*Exercise brief*. Each line of the data below that includes the string "identifier" must be copied.

*Dataset entries*.
—————
(* ===== verification/Prelude.v ===== *)
(** * Verification of dotenv-loader (src/dotenv.c, src/dotenv.h, src/main.c,
    src/test_dotenv.c)

    ** The program

    [dotenv_load path override] opens a text file, reads it with [fgets] into
    a fixed buffer [char line[LINE_SIZE]], and for every chunk read:
    trims it in place ([trim_whitespace]), skips it when it is empty or starts
    with [#], and otherwise splits it at the first [=] ([parse_line]):
    the text before is trimmed and checked against the identifier grammar
    ([is_valid_variable_name]), the text after is decoded ([parse_value],
    a quoted mode with backslash escapes and an unquoted mode with [#]
    comments) into [entry.value]; an accepted pair is handed to [setenv]
    unless [override] is false and [getenv] already finds the name.
    All of the parsing works in place on NUL-terminated strings: functions
    receive pointers into [line], write NUL bytes into it, and return pointers
    into it.  The aliasing is the point of the model: [parse_line] cuts the
    buffer that [dotenv_load] later prints in its diagnostic.

    ** The model (two levels)

    - The _concrete_ level follows the C text statement by statement.  A
      buffer is a [list Z] (one cell per [char], read as an unsigned byte), a
      pointer is a [nat] offset into a named buffer, a read or write outside
      the buffer and a libc call outside its domain is undefined behaviour
      and is the value [None] of the option monad.  Loops are structural
      recursions on the unread suffix of a buffer (forward scans) or on the
      distance between two pointers (the backward scan of
      [trim_whitespace]); the [fgets] loop of [dotenv_load] runs on fuel and
      [dotenv_load] supplies [S (length file)], which is proved enough.
    - The _abstract_ level is a set of pure functions on strings without
      terminator ([list Z] with no [0]): [Trim.trim], [Value.value_of],
      [Name.check_name], [Line.line_spec], [Loader.load_spec] and
      [Loader.dotenv_spec].  They are the contract of spec.md sections 4.1
      to 4.5.
    - Refinement theorems connect them: run on a buffer that holds a
      C string [s], a concrete function returns [Some] (no undefined
      behaviour) and its result holds the abstract function of [s].  The
      clients of a function use its refinement lemma ([*_correct],
      [*_spec]), never its definition.

    ** Files

    - [Prelude] (this file): character constants, [take_while] /
      [drop_while] / [drop_end_while] with their lemmas, the [list_len]
      rewrite database, the development's tactics, [str] to write test
      inputs as string literals.
    - [Libc]: the C library functions the sources call, modelled from the C
      standard since they are not under src/: [isspace], [isalpha],
      [isalnum] in the C locale with their domain [-1..255], the conversions
      [(unsigned char)c] and [char] to [int] under a [CharModel] (plain
      [char] signed or unsigned), [store] on buffers, [strlen], [strchr],
      [strncpy], [string_at] (a string argument read up to its terminator),
      and the predicate [cstring_at] with the lemmas that give each
      function's result on a buffer that holds a string.
    - [Header]: [LINE_SIZE], [MAX_VAR_NAME] and [dotenv_entry]
      (dotenv.h 11-21), the kinds of message written to [stderr].
    - [Trim]: [trim_whitespace] (dotenv.c 10-32), its abstract counterpart
      [trim], the refinement theorem, idempotence, and the proof that the
      carriage-return strip of lines 27-29 never fires.
    - [Value]: [parse_value] (dotenv.c 35-73): the quoted decoder loop, the
      unquoted comment cut, the abstract [decode] and [value_of], refinement,
      the bound that keeps the unchecked writes of the quoted loop inside
      [entry.value], and the exact condition under which they stay inside
      an output buffer of any size ([Value.parse_value_overflow]).
    - [Decoder]: the quoted loop read as the state machine of spec.md 4.5: a
      step relation [dstep] with one rule per branch, its runs [drun],
      determinism, equivalence with [Value.decode], and the refinement of
      the machine by the loop.
    - [Name]: [is_valid_variable_name] (dotenv.c 75-87) and the identifier
      grammar [check_name] with its failure kinds; the undefined call of
      [isalnum] on a signed platform.
    - [Line]: [parse_line] (dotenv.c 89-105) and its contract [line_spec].
    - [Env]: the process environment as an interface ([Class Environ]:
      [getenv], [setenv] and their laws) with two instances, a [gmap] and the
      list that mirrors the [environ] array; the relation [env_sim] between
      environments that hold the same variables, an equivalence the
      operations respect ([Proper] instances).
    - [Stdio]: [fopen] and [fgets] from the C standard; [chunks], the texts
      that successive calls of [fgets] deliver, and [lines].
    - [Loader]: [dotenv_load] (dotenv.c 107-137) with its loop, and the
      contract [dotenv_spec]; the refinement theorem and its consequences.
    - [Render]: the file format of spec.md 6 as a function from entries to
      files, and the round trip: [dotenv_load] reads back every file written
      that way.  A line format is an interface ([Class Format]: the line of
      an entry, the entries it can write, and the laws the round trip
      needs) with two instances, [quoted] (the value between quotes, in
      escaped form) and [bare] (the value as it is); the round trip is
      proved once, against the interface.
    - [Calls]: [dotenv_load] once more, as the calls it makes: an
      interaction tree over the calls of the C library ([fopen], [fgets],
      [fclose], [getenv], [setenv], [fprintf], [perror]) in the order of
      the code, a handler that gives every call its meaning on the state of
      the process (files, open streams, environment, a log of the calls),
      the rules of a run, the contract [load_calls] (the calls of a load)
      and the protocol of a stream as an automaton.
    - [Printf]: the conversion [%d] and [snprintf], from the C standard.
    - [Harness]: what src/test_dotenv.c is written with: the state of the
      process (files, environment, [stderr], [stdout]), a monad [test] that
      threads it and stops at a failed [assert] or at undefined behaviour,
      the calls of the program, [test_env_loading] (lines 9-19) and
      [run_test] (lines 22-31), and the rules that run them: a load is
      replaced by its contract.
    - [Generated]: the two cases that write their file in a loop
      (lines 194-215, 225-246) as one definition, proved for every number
      of lines.
    - [Main]: [main] of src/main.c.
    - [Tests]: the nineteen cases and [main] of src/test_dotenv.c
      (lines 33-322), statement by statement, and the proof that the
      program passes.

    ** What the theorems show

    - Memory safety and termination: on every buffer that holds a
      NUL-terminated string each function returns [Some]; every write lands
      inside the buffer it is meant for; the loop of [dotenv_load] ends
      ([Loader.load_loop_terminates]); the only undefined behaviour of a
      load is a call of [isalpha] or [isalnum] outside its domain, and the
      files on which it happens are characterised
      ([Loader.dotenv_load_defined]).
    - Functional correctness: the result of each concrete function is the
      abstract function of the string it was given, on every branch, the
      rejections included; [Loader.dotenv_load_refines] composes them into
      the contract of the whole load.
    - Properties of the contract: trimming is idempotent and leaves no
      whitespace at either end; a decoded quoted value is never longer than
      its source and the escaping round-trips; an accepted name matches the
      identifier grammar and is a name [setenv] accepts; after a load every
      variable has the value the file's assignments give it under the
      override rule ([Loader.dotenv_load_getenv]), so existing variables are
      kept without [override], the last assignment wins with it, loading is
      idempotent, loading two files in a row is loading their concatenation,
      and a file written in the quoted format is read back entry by entry
      ([Render.dotenv_load_render]).
    - The calls of a load: the tree of [Calls] ends as the function of
      [Loader] says, from every state and undefined behaviour included
      ([Calls.dotenv_load_calls_agree]); the calls it makes are those of
      the contract, they follow the protocol of a stream (the stream that
      was opened is closed, once, and last), [getenv] is not called under
      [override], and [setenv] is called with the name and the value of an
      assignment of the file only ([Calls.dotenv_load_calls_order]).
    - Boundaries of the input: a line longer than the buffer is read as
      several lines ([Loader.dotenv_load_long_line]), a NUL byte hides
      the rest of its line ([Loader.dotenv_load_nul_byte]), and the
      truncation of lines 70-71 never cuts a value of a file, since [fgets]
      has cut the line before
      ([Loader.unquoted_value_never_truncated]).
    - The test program: [Tests.test_main_passes] runs [main] of
      src/test_dotenv.c symbolically, from a state of the files and of the
      environment that is not known: every case passes, the program
      returns 0, and what it printed, what the loads reported and the files
      it left are given; the only assumption is that six names are unset
      before.  Without it the program aborts, in the [assert] that
      [Tests.test_main_aborts] names.  The cases on generated files hold for
      every number of lines ([Generated.generated_case_passes]): nothing is
      evaluated, the proof is the round trip of the format [bare] and the
      injectivity of the decimal conversion.  Since the cases are proved
      through the contract of the load, and the load refines the contract,
      the assertions hold of the code of src/dotenv.c as modelled.
    - Findings: behaviours where the code and spec.md differ, or where the
      code has undefined behaviour, are stated as theorems with concrete
      witnesses (see PROJECT.json).

    ** Bounds, fuel and assumptions

    - [LINE_SIZE = 1024] and [MAX_VAR_NAME = 256] as in dotenv.h.  [fgets]
      hands over at most [LINE_SIZE - 1] bytes, so every string the parser
      sees is shorter than [LINE_SIZE]; the theorems on single functions
      state the bound as a hypothesis on the string's length, and
      [Loader] discharges it for every file.
    - The only loop that is not a structural recursion is the [fgets] loop.
      [Loader.load_loop] takes fuel, one unit per call of [fgets]; every
      successful call consumes a byte at least, so more fuel than the file
      has bytes is enough, and [dotenv_load] supplies [S (length file)].
      [Loader.load_loop] without fuel has no result ([None], as undefined
      behaviour has); [Loader.load_loop_terminates] shows that the fuel
      supplied is never used up.  In [Calls] the loop is [ITree.iter] and
      needs no fuel; that it ends is part of
      [Calls.dotenv_load_calls_agree].
    - The locals [line] and [entry] of [dotenv_load] are not initialised by
      the code: they are arguments of the model, constrained only in their
      sizes.
    - Plain [char] may be signed or unsigned ([CharModel]); [isalpha] and
      [isalnum] receive a plain [char], so on a signed platform a byte above
      127 in a name is outside their domain.  The refinement theorems
      assume that no such byte reaches the two functions
      ([Name.name_dom], [Line.line_dom], [Loader.file_ok]); the assumption
      is exact ([Loader.dotenv_load_defined]: the load is defined if and
      only if it holds), and it holds on an unsigned platform and on every
      file of ASCII text.
    - The counters of the generated cases are [int]: the theorems on them
      assume the number of lines is below [2 ^ 31], which a thousand and a
      hundred thousand are.  The hundred thousand are written
      [N.to_nat 100000] and never unfolded.
    - In the test program a file always opens for writing (the [assert] of
      lines 11, 196 and 227 holds), and [assert] is enabled.
    - The locale is the C locale.  A file is the list of its bytes; read
      errors are not modelled.  [setenv] changes nothing when the name is
      empty or holds [=] (its [EINVAL] case, which the code ignores and the
      theorems show never happens); it does not fail otherwise (no lack of
      memory), and the code ignores what it and [fclose] return.
    - A cell of a buffer is a [Z] with no bound of its own: the cells of a
      file are bytes, and the code copies cells or writes constants, so the
      theorems need no bound.  [EOF] is [-1], as on every platform the
      sources were written for.
    - In [Calls] a stream is a number [fopen] chooses among those not open
      ([fresh]); the theorems hold for every table of open streams.

    ** Not modelled

    The bytes of the diagnostics ([fprintf], [perror]) beyond their kind
    and argument, the preprocessor lines of the sources, and the value of
    [clock()] that [run_test] prints (the line it prints is modelled
    without the time). *)

From Stdlib Require Export ZArith Lia.
From Stdlib Require Import Ascii String.
From stdpp Require Export base tactics option list numbers strings.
—————
*Reply*.
    the text before is trimmed and checked against the identifier grammar
    - [Name]: [is_valid_variable_name] (dotenv.c 75-87) and the identifier
      identifier grammar and is a name [setenv] accepts; after a load every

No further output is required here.